The interpretation for Galactic Center Excess and Electroweak Phase Transition in the NMSSM

TL;DR

This paper explores how the NMSSM model can simultaneously explain the Galactic Center gamma-ray excess via dark matter annihilation and achieve a strongly first order electroweak phase transition relevant for baryogenesis, highlighting the role of light pseudoscalars and specific parameter choices.

Contribution

It demonstrates that the NMSSM can concurrently account for the gamma-ray excess and electroweak baryogenesis through specific parameter regions involving light pseudoscalars and singlino/Higgsino dark matter.

Findings

Dark matter annihilation near the light pseudoscalar resonance explains the gamma-ray excess.
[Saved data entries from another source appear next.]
Lemma collect_alarm_devices_run coordinator sites alarm_devices tr :
  collect_alarm_devices coordinator sites alarm_devices tr =
  (Ok (alarm_devices ++ (alarm_of <$> sites)),
   tr ++ ((λ site, Log DEBUG (AddingAlarmControlPanel (ADTPulseSite.id site)))
          <$> sites)).
Proof.
  revert alarm_devices tr.
  induction sites as [|site sites IH]; intros alarm_devices tr.
  - cbn. by rewrite !(right_id [] (++)).
  - cbn [collect_alarm_devices]. unfold ADTPulseAlarm.__init__.
    run_effects. fold (alarm_of site). rewrite IH.
    by rewrite <- !(assoc (++)).
Qed.

(** With at least one site, the set-up of the alarm platform returns
    normally after one debug record per site and a single call of
    [async_add_entities] with one panel per site, in the order of the
    sites. *)
Theorem alarm_setup_adds_one_panel_per_site coordinator adt_service tr :
  ADTPulseDataUpdateCoordinator.adtpulse coordinator = Some adt_service →
  PyADTPulse.sites adt_service ≠ [] →
  async_setup_entry (Some coordinator) tr =
  (Ok tt,
   tr ++ ((λ site, Log DEBUG (AddingAlarmControlPanel (ADTPulseSite.id site)))
          <$> PyADTPulse.sites adt_service)
      ++ [AddEntities (AlarmEntity <$> (alarm_of <$> PyADTPulse.sites
                                                       adt_service))]).
Proof.
  intros Hservice Hsites. unfold async_setup_entry. rewrite Hservice.
  destruct (PyADTPulse.sites adt_service) as [|site sites] eqn:Hlist; [done|].
  rewrite run_bind, collect_alarm_devices_run.
  run_effects. by rewrite <- (assoc (++)).
Qed.

(** The unique id of a panel determines the id of its site, so the
    panels that the set-up adds for sites with distinct ids have
    distinct unique ids. *)
Theorem alarm_unique_ids_distinct coordinator adt_service tr :
  ADTPulseDataUpdateCoordinator.adtpulse coordinator = Some adt_service →
  NoDup (ADTPulseSite.id <$> PyADTPulse.sites adt_service) →
  ∃ new,
    async_setup_entry (Some coordinator) tr = (Ok tt, tr ++ new)
    ∧ NoDup (ADTPulseAlarm.unique_id
             <$> alarm_entities (added_entities new)).
Proof.
  intros Hservice Hids.
  destruct (PyADTPulse.sites adt_service) as [|site sites] eqn:Hlist.
  - eexists. split.
    + unfold async_setup_entry. rewrite Hservice, Hlist. reflexivity.
    + cbn. constructor.
  - eexists. split.
    + rewrite (alarm_setup_adds_one_panel_per_site _ adt_service) by
        (done || by rewrite Hlist).
      rewrite Hlist. reflexivity.
    + rewrite added_entities_app. rewrite added_entities_logs.
      2: { apply Forall_fmap, Forall_forall. intros s _.
           unfold is_log. cbn. eauto. }
      cbn [app added_entities]. rewrite (right_id [] (++)).
      rewrite alarm_entities_alarms, <- list_fmap_compose.
      assert (ADTPulseAlarm.unique_id ∘ alarm_of
              = (λ id, "adt_pulse_alarm_" +:+ id) ∘ ADTPulseSite.id) as ->
        by done.
      rewrite list_fmap_compose. apply NoDup_fmap_2; [|done].
      intros a b. apply append_cancel_l.
Qed.

End alarm_setup.

Lemma alarm_setup_adds_one_panel_per_site_witness :
  @alarm_control_panel.async_setup_entry example_slugify
    (Some (example_coordinator example_sites)) [] =
  (Ok tt,
   [] ++ ((λ site, Log DEBUG (AddingAlarmControlPanel (ADTPulseSite.id site)))
          <$> PyADTPulse.sites (example_service example_sites))
      ++ [AddEntities
            (AlarmEntity
             <$> (@alarm_of example_slugify
                  <$> PyADTPulse.sites (example_service example_sites)))]).
Proof.
  apply (@alarm_setup_adds_one_panel_per_site example_slugify
           (example_coordinator example_sites)
           (example_service example_sites) []).
  - reflexivity.
  - discriminate.
Defined.

Lemma alarm_unique_ids_distinct_witness :
  ∃ new,
    @alarm_control_panel.async_setup_entry example_slugify
      (Some (example_coordinator example_sites)) [] = (Ok tt, [] ++ new)
    ∧ NoDup (alarm_control_panel.ADTPulseAlarm.unique_id
             <$> alarm_entities (added_entities new)).
Proof.
  apply (@alarm_unique_ids_distinct example_slugify
           (example_coordinator example_sites)
           (example_service example_sites) []).
  - reflexivity.
  - by_evaluation.
Defined.

Section command_sequences.
Context `{VendorService}.
Import alarm_control_panel ADTPulseAlarm.

Lemma alarm_command_run command (self : AlarmSelf.t) tr :
  command ∈ alarm_commands →
  ∃ op action,
    command self tr =
    (Ok tt,
     tr ++ [Log DEBUG (SettingAlarmTo action);
            SiteCall (ADTPulseSite.id (AlarmSelf._site self)) op;
            if site_returns (tr ++ [Log DEBUG (SettingAlarmTo action)])
                 (ADTPulseSite.id (AlarmSelf._site self)) op
            then WriteHAState else Log WARNING (CouldNotAction action)]).
Proof.
  unfold alarm_commands. rewrite !elem_of_cons, elem_of_nil.
  intros [->|[->|[->|[->|[]]]]].
  all: unfold async_alarm_disarm, async_alarm_arm_home,
         async_alarm_arm_away, async_alarm_arm_custom_bypass.
  all: do 2 eexists; erewrite perform_alarm_action_run by reflexivity.
  all: by rewrite <- !(assoc (++)).
Qed.

(** Any sequence of commands, on any panels, runs to its end without an
    exception; it makes one site call per command, never more, every
    command ends in either a state refresh or a warning, and no entity
    is added. *)
Theorem alarm_commands_compose
    (calls : list ((AlarmSelf.t → M unit) * AlarmSelf.t)) tr :
  Forall (λ call, call.1 ∈ alarm_commands) calls →
  ∃ new,
    for_each calls (λ call, call.1 call.2) tr = (Ok tt, tr ++ new)
    ∧ length (site_calls new) = length calls
    ∧ state_writes new + length (logged_at WARNING new) = length calls
    ∧ added_entities new = [].
Proof.
  intros Hcalls. revert tr.
  induction Hcalls as [|[command self] calls Hcommand _ IH]; intros tr.
  - exists []. by rewrite (right_id [] (++)).
  - cbn [for_each fst snd]. rewrite run_bind.
    destruct (alarm_command_run command self tr Hcommand)
      as (op & action & ->).
    match goal with |- context [for_each _ _ (tr ++ ?l)] =>
      set (step := l) end.
    destruct (IH (tr ++ step)) as (new & -> & Hcalls' & Hends & Hadded).
    exists (step ++ new). split; [by rewrite (assoc (++))|].
    rewrite site_calls_app, state_writes_app, logged_at_app, !length_app,
      added_entities_app, Hcalls', Hadded.
    assert (length (site_calls step) = 1
            ∧ state_writes step + length (logged_at WARNING step) = 1
            ∧ added_entities step = []) as (Hcall & Hend & ->)
      by (subst step; destruct (site_returns _ _ _); by compute).
    cbn [length]. split; [lia|]. split; [lia|done].
Qed.

End command_sequences.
Small ppa/lambda and negative A_k lead to a strong first order phase transition.

Parameter space with singlino/Higgsino DM is favored for both phenomena.

Abstract

The gamma-ray excess observed by the Fermi-LAT in the Galactic Center can be interpreted by the dark matter annihilation to $b\bar{b}$ via a light pseudoscalar in the NMSSM. It is interesting to note that the corresponding singlet scalar is useful to achieve a strongly first order phase transition required by the electroweak baryogenesis. In this paper, we investigate the possibility that the NMSSM model can simultaneously accommodate these two issues. The phase transition strength can be characterized by the vacua energy gap at zero temperature and be sufficiently enhanced by the tree-level effect in the NMSSM. We find that the annihilation of Singlino/Higgsino DM particles occurring close to the light pseudoscalar resonance is favored by the galactic center excess and the observed DM relic density, and a resulting small $\kappa/\lambda$ and a negative $A_\kappa$ can also lead to a successful strongly first order electroweak phase transition.